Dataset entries

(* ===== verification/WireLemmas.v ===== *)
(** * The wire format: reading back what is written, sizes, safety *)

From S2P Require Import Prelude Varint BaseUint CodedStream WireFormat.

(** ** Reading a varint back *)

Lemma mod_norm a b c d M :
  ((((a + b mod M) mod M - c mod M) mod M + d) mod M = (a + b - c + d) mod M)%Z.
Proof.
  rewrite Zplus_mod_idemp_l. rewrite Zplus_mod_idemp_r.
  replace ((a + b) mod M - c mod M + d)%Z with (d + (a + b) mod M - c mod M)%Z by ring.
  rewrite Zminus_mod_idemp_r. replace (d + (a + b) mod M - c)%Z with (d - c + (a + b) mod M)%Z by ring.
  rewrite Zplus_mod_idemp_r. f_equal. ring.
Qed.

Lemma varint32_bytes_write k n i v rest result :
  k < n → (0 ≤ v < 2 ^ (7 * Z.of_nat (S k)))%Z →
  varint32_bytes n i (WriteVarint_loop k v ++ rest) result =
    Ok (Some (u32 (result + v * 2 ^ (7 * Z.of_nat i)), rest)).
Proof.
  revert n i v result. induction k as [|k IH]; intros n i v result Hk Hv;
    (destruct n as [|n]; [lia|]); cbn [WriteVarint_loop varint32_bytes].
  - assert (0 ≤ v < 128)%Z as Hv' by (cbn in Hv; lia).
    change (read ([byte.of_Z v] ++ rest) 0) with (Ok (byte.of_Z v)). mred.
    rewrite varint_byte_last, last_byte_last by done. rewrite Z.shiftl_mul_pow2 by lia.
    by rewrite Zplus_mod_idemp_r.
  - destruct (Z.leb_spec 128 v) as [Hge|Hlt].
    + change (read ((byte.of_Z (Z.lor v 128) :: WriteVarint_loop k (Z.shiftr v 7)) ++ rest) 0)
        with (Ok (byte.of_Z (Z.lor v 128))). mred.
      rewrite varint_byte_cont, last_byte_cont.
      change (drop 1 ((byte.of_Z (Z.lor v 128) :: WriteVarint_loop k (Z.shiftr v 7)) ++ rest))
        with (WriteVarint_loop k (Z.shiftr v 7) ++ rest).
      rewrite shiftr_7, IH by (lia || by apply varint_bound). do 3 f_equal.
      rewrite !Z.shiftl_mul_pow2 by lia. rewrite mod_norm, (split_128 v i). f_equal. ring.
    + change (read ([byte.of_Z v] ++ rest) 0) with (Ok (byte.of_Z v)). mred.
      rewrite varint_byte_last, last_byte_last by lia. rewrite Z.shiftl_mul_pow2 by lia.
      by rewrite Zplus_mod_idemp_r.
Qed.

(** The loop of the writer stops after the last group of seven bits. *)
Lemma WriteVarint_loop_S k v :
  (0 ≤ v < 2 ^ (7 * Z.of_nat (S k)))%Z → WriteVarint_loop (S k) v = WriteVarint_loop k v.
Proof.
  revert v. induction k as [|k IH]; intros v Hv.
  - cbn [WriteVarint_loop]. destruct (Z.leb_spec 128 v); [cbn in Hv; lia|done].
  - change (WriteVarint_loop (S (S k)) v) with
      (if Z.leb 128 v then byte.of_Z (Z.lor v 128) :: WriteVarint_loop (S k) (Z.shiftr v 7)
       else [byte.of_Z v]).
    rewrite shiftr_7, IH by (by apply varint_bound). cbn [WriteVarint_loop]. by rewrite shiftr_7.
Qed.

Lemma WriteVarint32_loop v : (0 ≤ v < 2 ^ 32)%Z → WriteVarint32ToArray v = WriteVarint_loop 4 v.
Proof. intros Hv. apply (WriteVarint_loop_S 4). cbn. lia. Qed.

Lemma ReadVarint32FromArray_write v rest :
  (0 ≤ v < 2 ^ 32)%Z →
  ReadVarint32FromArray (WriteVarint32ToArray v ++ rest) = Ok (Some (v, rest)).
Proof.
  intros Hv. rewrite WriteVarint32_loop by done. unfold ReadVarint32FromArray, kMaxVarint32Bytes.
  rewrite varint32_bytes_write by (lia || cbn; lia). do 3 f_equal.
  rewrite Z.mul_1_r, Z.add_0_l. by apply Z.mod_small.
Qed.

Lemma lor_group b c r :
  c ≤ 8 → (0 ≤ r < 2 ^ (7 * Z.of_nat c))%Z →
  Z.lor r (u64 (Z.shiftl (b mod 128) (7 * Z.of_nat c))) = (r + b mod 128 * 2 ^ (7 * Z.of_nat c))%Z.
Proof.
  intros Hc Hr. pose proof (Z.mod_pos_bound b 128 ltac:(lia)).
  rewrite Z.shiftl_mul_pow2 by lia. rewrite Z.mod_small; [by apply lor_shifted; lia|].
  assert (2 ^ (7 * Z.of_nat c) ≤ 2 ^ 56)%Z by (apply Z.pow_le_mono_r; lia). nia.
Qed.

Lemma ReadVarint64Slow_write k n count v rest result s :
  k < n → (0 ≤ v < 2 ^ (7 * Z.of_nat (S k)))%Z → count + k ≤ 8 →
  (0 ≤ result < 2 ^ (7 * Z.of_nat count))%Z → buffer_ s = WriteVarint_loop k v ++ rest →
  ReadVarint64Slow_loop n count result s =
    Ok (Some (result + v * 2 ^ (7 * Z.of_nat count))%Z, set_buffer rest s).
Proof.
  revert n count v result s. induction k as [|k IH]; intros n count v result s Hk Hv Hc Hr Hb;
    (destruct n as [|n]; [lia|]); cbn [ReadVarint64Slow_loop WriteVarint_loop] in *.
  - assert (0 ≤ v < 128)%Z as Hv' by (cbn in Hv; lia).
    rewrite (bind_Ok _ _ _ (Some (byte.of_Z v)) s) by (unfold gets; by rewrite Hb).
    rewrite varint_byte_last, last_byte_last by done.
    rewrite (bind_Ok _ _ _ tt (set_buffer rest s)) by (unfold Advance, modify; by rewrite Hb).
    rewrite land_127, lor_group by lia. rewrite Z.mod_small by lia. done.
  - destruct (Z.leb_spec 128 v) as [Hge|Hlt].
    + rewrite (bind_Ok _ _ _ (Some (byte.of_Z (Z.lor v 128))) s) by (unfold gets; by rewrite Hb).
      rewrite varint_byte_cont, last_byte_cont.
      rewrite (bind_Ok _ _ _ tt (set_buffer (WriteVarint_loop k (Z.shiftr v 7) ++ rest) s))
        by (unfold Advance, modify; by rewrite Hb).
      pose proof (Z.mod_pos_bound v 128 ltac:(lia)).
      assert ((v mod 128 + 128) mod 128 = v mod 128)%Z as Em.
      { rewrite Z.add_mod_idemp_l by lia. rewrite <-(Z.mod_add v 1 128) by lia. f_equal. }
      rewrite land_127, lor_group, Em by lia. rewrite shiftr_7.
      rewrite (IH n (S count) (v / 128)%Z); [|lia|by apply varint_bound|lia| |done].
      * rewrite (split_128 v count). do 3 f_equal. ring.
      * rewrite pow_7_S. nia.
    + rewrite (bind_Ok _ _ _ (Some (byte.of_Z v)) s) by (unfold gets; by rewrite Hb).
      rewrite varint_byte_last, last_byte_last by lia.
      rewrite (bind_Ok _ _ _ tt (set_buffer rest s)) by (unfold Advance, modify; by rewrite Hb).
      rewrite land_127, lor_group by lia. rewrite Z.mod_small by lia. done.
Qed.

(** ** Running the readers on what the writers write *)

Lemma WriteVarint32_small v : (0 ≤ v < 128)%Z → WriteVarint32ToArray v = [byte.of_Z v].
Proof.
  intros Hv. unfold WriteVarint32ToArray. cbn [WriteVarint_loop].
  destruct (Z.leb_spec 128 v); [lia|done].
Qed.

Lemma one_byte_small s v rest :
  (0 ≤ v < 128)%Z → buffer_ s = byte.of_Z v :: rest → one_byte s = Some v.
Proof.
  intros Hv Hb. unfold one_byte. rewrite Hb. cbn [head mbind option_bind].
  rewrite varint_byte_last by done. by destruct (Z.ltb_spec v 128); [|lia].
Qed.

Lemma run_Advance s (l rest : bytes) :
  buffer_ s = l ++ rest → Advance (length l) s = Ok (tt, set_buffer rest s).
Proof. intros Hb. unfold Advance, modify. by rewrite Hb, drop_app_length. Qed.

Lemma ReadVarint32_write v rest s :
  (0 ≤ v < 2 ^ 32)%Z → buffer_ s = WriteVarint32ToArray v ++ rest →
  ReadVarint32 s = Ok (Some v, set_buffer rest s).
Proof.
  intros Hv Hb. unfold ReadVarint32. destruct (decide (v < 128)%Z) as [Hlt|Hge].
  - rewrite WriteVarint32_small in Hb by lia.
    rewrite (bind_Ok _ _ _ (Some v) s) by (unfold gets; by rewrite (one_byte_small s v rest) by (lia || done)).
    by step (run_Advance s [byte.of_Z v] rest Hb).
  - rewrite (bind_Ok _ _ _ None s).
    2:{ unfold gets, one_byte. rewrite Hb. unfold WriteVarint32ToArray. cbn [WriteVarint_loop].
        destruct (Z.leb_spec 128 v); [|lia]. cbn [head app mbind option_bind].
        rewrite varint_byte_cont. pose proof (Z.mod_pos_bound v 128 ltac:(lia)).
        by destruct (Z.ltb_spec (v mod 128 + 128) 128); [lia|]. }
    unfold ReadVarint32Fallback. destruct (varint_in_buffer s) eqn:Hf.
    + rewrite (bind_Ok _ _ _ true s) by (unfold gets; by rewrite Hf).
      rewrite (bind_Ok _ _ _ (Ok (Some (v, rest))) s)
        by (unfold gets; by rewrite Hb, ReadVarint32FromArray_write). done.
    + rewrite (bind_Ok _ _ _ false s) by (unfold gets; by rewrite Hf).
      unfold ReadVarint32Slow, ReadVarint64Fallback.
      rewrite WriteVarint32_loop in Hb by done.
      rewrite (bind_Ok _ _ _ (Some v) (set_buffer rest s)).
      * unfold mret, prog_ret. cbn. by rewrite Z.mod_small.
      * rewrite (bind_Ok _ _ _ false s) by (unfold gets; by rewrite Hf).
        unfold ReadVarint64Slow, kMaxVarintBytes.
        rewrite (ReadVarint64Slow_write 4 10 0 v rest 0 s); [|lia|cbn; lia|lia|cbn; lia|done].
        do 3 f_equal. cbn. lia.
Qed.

About this task
Can you write out the lines above, from the first one through the one containing "rewrite Zplus_mod_idemp_l. rewrite", exactly as they appear and nothing more?

Task solution
(* ===== verification/WireLemmas.v ===== *)
(** * The wire format: reading back what is written, sizes, safety *)

From S2P Require Import Prelude Varint BaseUint CodedStream WireFormat.

(** ** Reading a varint back *)

Lemma mod_norm a b c d M :
  ((((a + b mod M) mod M - c mod M) mod M + d) mod M = (a + b - c + d) mod M)%Z.
Proof.
  rewrite Zplus_mod_idemp_l. rewrite Zplus_mod_idemp_r.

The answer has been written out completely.